The just concluded Fourth Annual Legislative Summit has exposed the resilience of the economy of Kisumu City, which is still on a recovery path from the devastating effects of the 2017 elections.
The summit was a major boost for the Kisumu economy as it plans to host the Africities Summit in 2021.
For the past year, Kisumu’s economy has been on a recovery path following disruption of businesses in the aftermath of the General Election in 2017.
This week however, various investors and businesses reaped big from the five-day summit.
Hotels, taxi operators and other service providers registered increased business due to the presence of the odd 4000 guests who came for the summit.
Prior to the summit, there had been fears that the county would not accommodate all the dignitaries and the delegates.
The county government even urged house owners to take advantage of the situation should there be an accommodation crisis, and rent their houses to the delegates.

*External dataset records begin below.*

(** Namespace scope: the one service, in the namespace of the controller *)
Definition configChangeRequest (cfg : Config) (st : ServiceState)
  : list NamespacedName * ServiceState :=
  let '(_, changed, st) :=
    getMMService (Namespace (ss_ControllerDeployment r)) cfg true st in
  (if changed : bool then [ss_ControllerDeployment r] else [], st).

(** Namespace scope: the events of deployments the controller reacts to *)
Definition deploymentFilter (name : NamespacedName) : bool :=
  bool_decide (Name name = Name (ss_ControllerDeployment r)) &&
  bool_decide (Namespace name = Namespace (ss_ControllerDeployment r)).

(** The watch on ServiceMonitors, in both scopes *)
Definition monitorRequests (o : NamespacedName) : list NamespacedName :=
  if ss_ClusterScope r then
    if bool_decide (Name o = serviceMonitorName) then [mkNN "" (Namespace o)] else []
  else if bool_decide (Name o = serviceMonitorName) &&
          bool_decide (Namespace o = Namespace (ss_ControllerDeployment r))
       then [ss_ControllerDeployment r] else [].
End Service.
(** It panics exactly on an unseen deletion. *)
Lemma processAndWrite_panics now room o et s :
  wf s → processAndWrite now room o et s = Panic ↔ unseen_deletion o s.
Proof.
  intros Hwf. split; intros Hp.
  - destruct (decide (unseen_deletion o s)) as [|Hn]; [done|].
    destruct (processAndWrite_refines now room o et s Hwf Hn) as (s' & Hr & _). congruence.
  - destruct (processAndWrite_offer now room o et s Hwf)
      as (l & s2 & -> & Hwf2 & Hm2 & _ & _ & Hc2 & _).
    apply (unseen_event_object et o s s2 Hc2) in Hp.
    destruct (event_object_fields et o) as [Hnn _]. unfold unseen_deletion in Hp.
    rewrite Hnn in Hp. by rewrite (proj2 (offerToCache_panics now s2 (nn o) l _ Hwf2 Hm2) Hp).
Qed.
End Inv.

This however never came to be as hotels in the city took in all the visitors.
Governor Anyang’ Nyong’o urged investors to continue investing in the city.
Nyong’o’s government is almost completing relocation of the infamous Kachok dumpsite, which has in the past denied the city an opportunity to host both international and regional sporting events.
Western Kenya Hospitality Leaders Association chairperson Robinson Anyal told the Sunday Standard that the city has now established itself as a business hub that can host thousands of guests.
“We are estimating the bed capacity in the city to be about 6,000. A number of guest houses have also come up and the summit is a blessing to us,” Anyal said.
In 2014, the Kisumu hosted the devolution conference and guests struggled to find decent accommodation after senior officials booked the few existing high-end hotels.
Anyal attributed improvement in hospitality industry on the many visitors in the region, which has been on a steady rise prior to last week’s summit.
But it is not only the hospitality industry that gained from the event. Taxi and car hire operators also lauded the summit.
John Ochieng, a taxi operator based at the Kisumu International Airport said the number of passengers increased.
“The summit was a blessing to us. Although the number of people who have been seeking taxi services has improved since the beginning of the year, the last one week was incredible,” Ochieng said.
Delegates attending the summit led by Devolution Cabinet Secretary Eugene Wamalwa noted that creation of the Lake Region Economic Bloc will boost the region’s economy.
“Kisumu is a beautiful city with commendable hospitality. People visiting the region should also take the opportunity to enjoy the fresh fish in the town,” the CS said.
The national government considers Kisumu a major economic hub in Western Kenya and has initiated a number of projects which are likely to be completed before the Africities summit.
The projects include the Kisumu-Kakamega highway, which is almost complete. But it is the stubborn hyacinth that continues to hamper Kisumu’s growth.
During the summit, delegates who went to the lake shore were disappointed after the weed barred them from enjoying boat rides.
In December, the weed also prevented boat owners from taking the thousands of families for rides.